**HOW TO COMPLETE THIS TASK:** Return, word for word, only the lines of the data below that lie between the line with "Definition counted (agent_type_filter" and the line with "true st.(any_rejected) false", those two lines included.

[Items from a dataset]
(* ===== verification/Review.v ===== *)
(** * Reviewer panels and predecessor gates

    [kernel/src/initiatives/review_aggregation.rs], which folds the verdicts of
    an executor's reviewers for the orchestrator, and the activation gate of
    [kernel/src/handlers/intent.rs]: [missing_predecessors_for_activation],
    [reviewer_gate_blocker_for_predecessor] and
    [mark_successor_edges_satisfied_if_unblocked].  The two fold the same rows
    independently; the properties relate them.  Warning lines are not
    modelled. *)

From S2P Require Import Prelude Fsm Store PlanDag PlanRegistry.

(** [task_dag_edges JOIN tasks ON t.task_id = e.successor_task_id WHERE
    e.predecessor_task_id = ?1]. *)
Definition successor_rows (d : Db) (task_id : string) : list (string * TaskRow) :=
  omap (λ e, row ← d.(tasks) !! e.(edge_successor); Some (e.(edge_successor), row))
    (filter (λ e, e.(edge_predecessor) = task_id) d.(dag_edges)).

(** ** Aggregation *)

(** [reviewer_task_id] only labels a warning line. *)
Record AgentTypeFilter := MkAgentTypeFilter {
  filter_registry : PlanRegistry;
  filter_initiative_id : string;
  filter_reviewer_task_id : string;
}.

Definition is_reviewer (f : AgentTypeFilter) (successor_task_id : string) : bool :=
  match registry_get f.(filter_registry) (f.(filter_initiative_id), successor_task_id) with
  | Some fields => bool_decide (fields.(session_agent_type) = SessionAgentType.Reviewer)
  | None => false
  end.

Inductive AggregateReviewVerdict : Type :=
  Pending | AllPassed | AtLeastOneRejected | NoSuccessors.
#[export] Instance AggregateReviewVerdict_eq_dec : EqDecision AggregateReviewVerdict.
Proof. solve_decision. Defined.

Definition wire_str (v : AggregateReviewVerdict) : string :=
  match v with
  | Pending => "AwaitingReviewerVerdicts"
  | AllPassed => "AllPassed"
  | AtLeastOneRejected => "AtLeastOneRejected"
  | NoSuccessors => "NoSuccessors"
  end.

Record AggregateOutcome := MkAggregateOutcome {
  verdict : AggregateReviewVerdict;
  outcome_count : Z;
}.

Definition row_verdict (row : TaskRow) : option ReviewVerdict :=
  s ← row.(task_review_verdict); from_sql_str s.

(** The loop's locals: [count], [any_pending], [any_rejected], [all_approved]. *)
Record Fold := MkFold {
  fold_count : Z;
  any_pending : bool;
  any_rejected : bool;
  all_approved : bool;
}.

Definition counted (agent_type_filter : option AgentTypeFilter) (sr : string * TaskRow) : bool :=
  match agent_type_filter with Some f => is_reviewer f sr.1 | None => true end.

Definition fold_row (agent_type_filter : option AgentTypeFilter) (st : Fold)
    (sr : string * TaskRow) : Fold :=
  if negb (counted agent_type_filter sr) then st
  else
    let count := (st.(fold_count) + 1)%Z in
    match row_verdict sr.2 with
    | None => MkFold count true st.(any_rejected) false
    | Some ReviewVerdict.Approved =>
        MkFold count st.(any_pending) st.(any_rejected) st.(all_approved)
    | Some ReviewVerdict.Rejected => MkFold count st.(any_pending) true false
    end.

(** [None] is the [debug_assert!(all_approved)] of the last branch failing. *)
Definition fold_outcome (st : Fold) : option AggregateOutcome :=
  v ← (if (st.(fold_count) =? 0)%Z then Some NoSuccessors
       else if st.(any_pending) then Some Pending
       else if st.(any_rejected) then Some AtLeastOneRejected
       else if st.(all_approved) then Some AllPassed else None);
  Some (MkAggregateOutcome v st.(fold_count)).

Definition compute_aggregate_review_outcome_with_conn (executor_task_id : string) (d : Db)
    (agent_type_filter : option AgentTypeFilter) : option AggregateOutcome :=
  fold_outcome (foldl (fold_row agent_type_filter) (MkFold 0 false false true)
                  (successor_rows d executor_task_id)).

**RESPONSE:**
Definition counted (agent_type_filter : option AgentTypeFilter) (sr : string * TaskRow) : bool :=
  match agent_type_filter with Some f => is_reviewer f sr.1 | None => true end.

Definition fold_row (agent_type_filter : option AgentTypeFilter) (st : Fold)
    (sr : string * TaskRow) : Fold :=
  if negb (counted agent_type_filter sr) then st
  else
    let count := (st.(fold_count) + 1)%Z in
    match row_verdict sr.2 with
    | None => MkFold count true st.(any_rejected) false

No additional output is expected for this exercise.